History tells us that The Great Famine in Ireland began in 1845 and ended in 1852. But though the hunger was eventually satiated, the effects of the famine lasted long into the minds and the disposition of those who survived it, and the generation thereafter – the sons and daughters of the Great Hunger.

When I was ten years old and growing up in West Limerick I began a one stop milk round. Every evening after school, until he died, I brought Mick Harrington a bottle. It was filled to the brim, stoppered by a wedge of newspaper and still wearing the logo of the whiskey company who first bottled it. 

Mick was old then, though it didn’t show in his bearing. He stood ramrod tall, a full head of wavy gray hair stood steadfast against the years, and the face, apart from the discoloring around his eyes, was alert and curious. Once he had worked for my grandfather and moved on, to a succession of other farmers, when grandfather’s son replaced him. He became what was called a ‘farmers boy’. A name that followed his likes until they had reached old age. When a plethora of work backed up on my father’s land, Mick was called in. No neater man, my father used to say. Maybe a bit slow but he left nothing of carelessness behind him.

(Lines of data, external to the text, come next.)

(* ===== verification/Scan.v ===== *)
(** * sscanf(3) with %f, as far as the sources use it

    The conversion of glibc: optional blanks and sign, then "nan", "inf", "infinity",
    or a decimal or hexadecimal number with an optional point and exponent. *)
From S2P Require Import Prelude CString Float32.

Definition isspace (c : ascii) : bool :=
  let v := byte_val c in (v =? 32) || ((9 <=? v) && (v <=? 13)).

Fixpoint skip_space (s : bytes) : bytes :=
  match s with
  | c :: r => if isspace c then skip_space r else s
  | [] => []
  end.

(** The digit's value in base 10 or 16. *)
Definition digit_val (base : Z) (c : ascii) : option Z :=
  let v := byte_val c in
  let d := if (48 <=? v) && (v <=? 57) then v - 48
           else if (97 <=? v) && (v <=? 102) then v - 87
           else if (65 <=? v) && (v <=? 70) then v - 55
           else 255 in
  if d <? base then Some d else None.

Fixpoint scan_digits (base : Z) (s : bytes) (acc n : Z) : Z * Z * bytes :=
  match s with
  | c :: r =>
      match digit_val base c with
      | Some d => scan_digits base r (acc * base + d) (n + 1)
      | None => (acc, n, s)
      end
  | [] => (acc, n, [])
  end.

Definition scan_sign (s : bytes) : bool * bytes :=
  match s with
  | c :: r => if decide (c = "-"%char) then (true, r)
              else if decide (c = "+"%char) then (false, r) else (false, s)
  | [] => (false, [])
  end.

(** The characters of [w] in either case. *)
Fixpoint scan_word (w s : bytes) : option bytes :=
  match w, s with
  | [], _ => Some s
  | x :: w, c :: s => if decide (x = tolower c) then scan_word w s else None
  | _ :: _, [] => None
  end.

(** Mantissa and exponent.  An exponent character without digits is consumed and
    counts as zero. *)
Definition scan_number (neg : bool) (base expbase digexp : Z) (expch : ascii) (s : bytes)
  : option (Z * bytes) :=
  let '(m, n, s) := scan_digits base s 0 0 in
  let '(m, k, s) :=
    match s with
    | c :: r => if decide (c = "."%char) then
                  let '(m', n', r') := scan_digits base r m 0 in (m', n', r')
                else (m, 0, s)
    | [] => (m, 0, [])
    end in
  if (n =? 0) && (k =? 0) then None
  else
    let '(e, s) :=
      match s with
      | c :: r => if decide (expch = tolower c) then
                    let '(eneg, r) := scan_sign r in
                    let '(e, _, r) := scan_digits 10 r 0 0 in
                    (if eneg : bool then - e else e, r)
                  else (0, s)
      | [] => (0, [])
      end in
    let e := e - k * digexp in
    Some (if 0 <=? e then f32_of_ratio neg (m * expbase ^ e) 1
          else f32_of_ratio neg m (expbase ^ (- e)), s).

Definition F32_INF : Z := 0x7F800000.
Definition f32_signed (neg : bool) (f : Z) : Z := if neg then f + 2 ^ 31 else f.

Definition scan_float (s : bytes) : option (Z * bytes) :=
  let '(neg, s) := scan_sign (skip_space s) in
  match s with
  | [] => None
  | c :: _ =>
      if decide (tolower c = "n"%char) then
        s ← scan_word (lit "nan") s; Some (f32_signed neg F32_NAN, s)
      else if decide (tolower c = "i"%char) then
        s ← scan_word (lit "inf") s;
        match s with
        | c :: _ =>
            if decide (tolower c = "i"%char) then
              s ← scan_word (lit "inity") s; Some (f32_signed neg F32_INF, s)
            else Some (f32_signed neg F32_INF, s)
        | [] => Some (f32_signed neg F32_INF, [])
        end
      else
        match scan_word (lit "0x") s with
        | Some r => scan_number neg 16 2 4 "p"%char r
        | None => scan_number neg 10 10 1 "e"%char s
        end
  end.

(** sscanf(str, "%f-%f", ...): both values, or [None] when fewer than two convert. *)
Definition sscanf_f_dash_f (s : bytes) : option (Z * Z) :=
  '(a, r) ← scan_float s;
  match r with
  | c :: r => if decide (c = "-"%char) then '(b, _) ← scan_float r; Some (a, b) else None
  | [] => None
  end.

Example scan_percent : sscanf_f_dash_f (lit "75-50") = Some (f32_of_Z 75, f32_of_Z 50).
Proof. vm_compute. reflexivity. Qed.
Example scan_point : sscanf_f_dash_f (lit " 12.5-1e1x") = Some (f32_of_ratio false 25 2, f32_of_Z 10).
Proof. vm_compute. reflexivity. Qed.
Example scan_hex : sscanf_f_dash_f (lit "0x1.8p1-+0X2") = Some (f32_of_Z 3, f32_of_Z 2).
Proof. vm_compute. reflexivity. Qed.
Example scan_short : sscanf_f_dash_f (lit "75") = None.
Proof. vm_compute. reflexivity. Qed.
Example scan_nan : sscanf_f_dash_f (lit "NaN-nan") = Some (F32_NAN, F32_NAN).
Proof. vm_compute. reflexivity. Qed.

(** ** strtoull(s, NULL, 0): the value, and whether errno becomes ERANGE *)
Definition strtoull0 (s : bytes) : Z * bool :=
  let '(neg, s) := scan_sign (skip_space s) in
  let '(v, _, _) :=
    match scan_word (lit "0x") s, s with
    | Some r, _ => scan_digits 16 r 0 0
    | None, c :: _ => if decide (c = "0"%char) then scan_digits 8 s 0 0 else scan_digits 10 s 0 0
    | None, [] => (0, 0, [])
    end in
  if v <? 2 ^ 64 then (u64 (if neg : bool then - v else v), false) else (2 ^ 64 - 1, true).

Lemma digit_val_digit d : 0 <= d < 10 -> digit_val 10 (digit d) = Some d.
Proof.
  intros H. unfold digit_val, digit. rewrite (proj2 (Z.ltb_lt d 10)) by lia.
  rewrite byte_val_of, Z.mod_small by lia.
  rewrite (proj2 (Z.leb_le 48 _)), (proj2 (Z.leb_le _ 57)) by lia. cbn [andb].
  replace (48 + d - 48) with d by lia. by rewrite (proj2 (Z.ltb_lt d 10)) by lia.
Qed.

Lemma scan_digits_app ds rest acc n :
  Forall (fun c => exists d, 0 <= d < 10 /\ c = digit d) ds ->
  scan_digits 10 (ds ++ rest) acc n =
    scan_digits 10 rest (fold_left (fun acc c => acc * 10 + undigit c) ds acc)
      (n + Z.of_nat (length ds)).
Proof.
  intros H; revert acc n; induction H as [|c ds (d & Hd & ->) _ IH]; intros acc n.
  - cbn. f_equal. lia.
  - cbn [app scan_digits fold_left length]. rewrite digit_val_digit by done.
    rewrite IH, undigit_digit by lia. f_equal. lia.
Qed.

(** The decimal digits of a positive number start with a digit other than 0. *)
Lemma digits_head z : 0 < z -> exists d r, digits 10 z = digit d :: r /\ 0 < d < 10.
Proof.
  unfold digits. generalize (S (Z.to_nat (Z.log2 z))) (Nat.lt_succ_diag_r (Z.to_nat (Z.log2 z))).
  intros fuel. revert z; induction fuel as [|k IH]; intros z Hk Hz; [lia|].
  cbn [digits_fuel]. destruct (Z.ltb_spec z 10).
  - exists (z mod 10), []. rewrite Z.mod_small by lia. split; [done|lia].
  - destruct (IH (z / 10)) as (d & r & E & Hd).
    + pose proof (log2_div_lt 10 z). pose proof (Z.log2_nonneg (z / 10)). lia.
    + apply Z.div_str_pos. lia.
    + rewrite E. by exists d, (r ++ [digit (z mod 10)]).
Qed.

(** A positive decimal number begins neither blank, signed, nor with a word or "0x". *)
Lemma decimal_head d s :
  0 < d < 10 ->
  scan_sign (skip_space (digit d :: s)) = (false, digit d :: s) /\
  scan_word (lit "0x") (digit d :: s) = None /\
  scan_float (digit d :: s) = scan_number false 10 10 1 "e" (digit d :: s).
Proof.
  intros H.
  assert (d = 1 \/ d = 2 \/ d = 3 \/ d = 4 \/ d = 5 \/ d = 6 \/ d = 7 \/ d = 8 \/ d = 9) as Hd by lia.
  by repeat destruct Hd as [->|Hd]; [..|subst].
Qed.

Lemma strtoull0_decimal d r :
  0 < d < 10 ->
  strtoull0 (digit d :: r) =
    let '(v, _, _) := scan_digits 10 (digit d :: r) 0 0 in
    if v <? 2 ^ 64 then (u64 v, false) else (2 ^ 64 - 1, true).
Proof.
  intros H. destruct (decimal_head d r H) as (E & W & _). unfold strtoull0. rewrite E, W.
  destruct (decide _) as [C|_]; [|done]. exfalso.
  apply (f_equal byte_val) in C. unfold digit in C. rewrite (proj2 (Z.ltb_lt d 10)) in C by lia.
  rewrite byte_val_of, Z.mod_small in C by lia. change (byte_val "0") with 48 in C. lia.
Qed.

Lemma digits_all_digits z :
  0 <= z -> Forall (fun c => exists d, 0 <= d < 10 /\ c = digit d) (digits 10 z).
Proof. intros Hz. apply Forall_forall. intros c. by apply digits_fuel_elem. Qed.

(** A decimal number is read back. *)
Lemma strtoull0_digits z : 0 < z < 2 ^ 64 -> strtoull0 (digits 10 z) = (z, false).
Proof.
  intros H. destruct (digits_head z) as (d & r & E & Hd); [lia|].
  pose proof (digits_undigits 10 z) as Hu. rewrite E in *.
  rewrite strtoull0_decimal by done.
  pose proof (scan_digits_app (digit d :: r) [] 0 0) as Es. rewrite app_nil_r in Es.
  rewrite Es.
  2:{ rewrite <- E. apply digits_all_digits. lia. }
  cbn [scan_digits]. unfold undigits in Hu. rewrite Hu by lia.
  rewrite (proj2 (Z.ltb_lt _ _)) by lia. unfold u64. by rewrite wrap_u_small by lia.
Qed.

(** What ends a whole number for the scanner. *)
Definition ends_number (rest : bytes) : Prop :=
  match rest with c :: _ => c = "-"%char | [] => True end.

(** "%f" reads a whole number back, rounded to single precision. *)
Lemma scan_float_decimal z rest :
  0 <= z -> ends_number rest -> scan_float (fmt_u z ++ rest) = Some (f32_of_ratio false z 1, rest).
Proof.
  intros Hz Hr. destruct (Z.eq_dec z 0) as [->|Hn].
  { destruct rest as [|c rest]; [done|]. cbn in Hr. by subst c. }
  destruct (digits_head z) as (d & r & E & Hd); [lia|]. unfold fmt_u. rewrite E.
  cbn [app]. rewrite (proj2 (proj2 (decimal_head d _ Hd))).
  change (digit d :: r ++ rest) with ((digit d :: r) ++ rest). rewrite <- E.
  unfold scan_number. rewrite scan_digits_app by by apply digits_all_digits.
  fold (undigits 10 (digits 10 z)). rewrite digits_undigits by lia.
  assert (0 < length (digits 10 z))%nat as Hl by (rewrite E; cbn; lia).
  assert (scan_digits 10 rest z (0 + Z.of_nat (length (digits 10 z)))
    = (z, Z.of_nat (length (digits 10 z)), rest)) as ->.
  { destruct rest as [|c rest]; cbn in Hr; [done|]. by subst c. }
  rewrite (proj2 (Z.eqb_neq (Z.of_nat (length (digits 10 z))) 0)) by lia.
  destruct rest as [|c rest]; cbn in Hr; [cbn|subst c; cbn [andb]].
  - change (10 ^ (0 - 0 * 1)) with 1. by rewrite (Z.mul_1_r z).
  - destruct (decide ("-" = ".")%char) as [[=]|_].
    destruct (decide ("e"%char = tolower "-")) as [C|_]; [by vm_compute in C|].
    change (10 ^ (0 - 0 * 1)) with 1. by rewrite (Z.mul_1_r z).
Qed.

He lived in a cottage mile and a half away from me. It was always spotlessly clean. I could see it from the rise in the hill field, standing alone in its splendor, the whitewashed walls sending filaments of light above the hedgerows. Before the front door there was a concrete pathway bordered on each side by low cut privet. He would convey me to the lattice gate when I left and, as he walked, scrutinized the shape of the little hedgerows. If a spring was amiss, a few centimeters above its fellows, he would return for a pair of scissors and snip the erring one off.

Mick was the epitome of the famine’s great sundering.

It began fifty years before he was born and its residue fell on countless men of his time. Work was hard to find, and when was found, committed the worker to a lifetime of drudgery. It did likewise to his wife and children.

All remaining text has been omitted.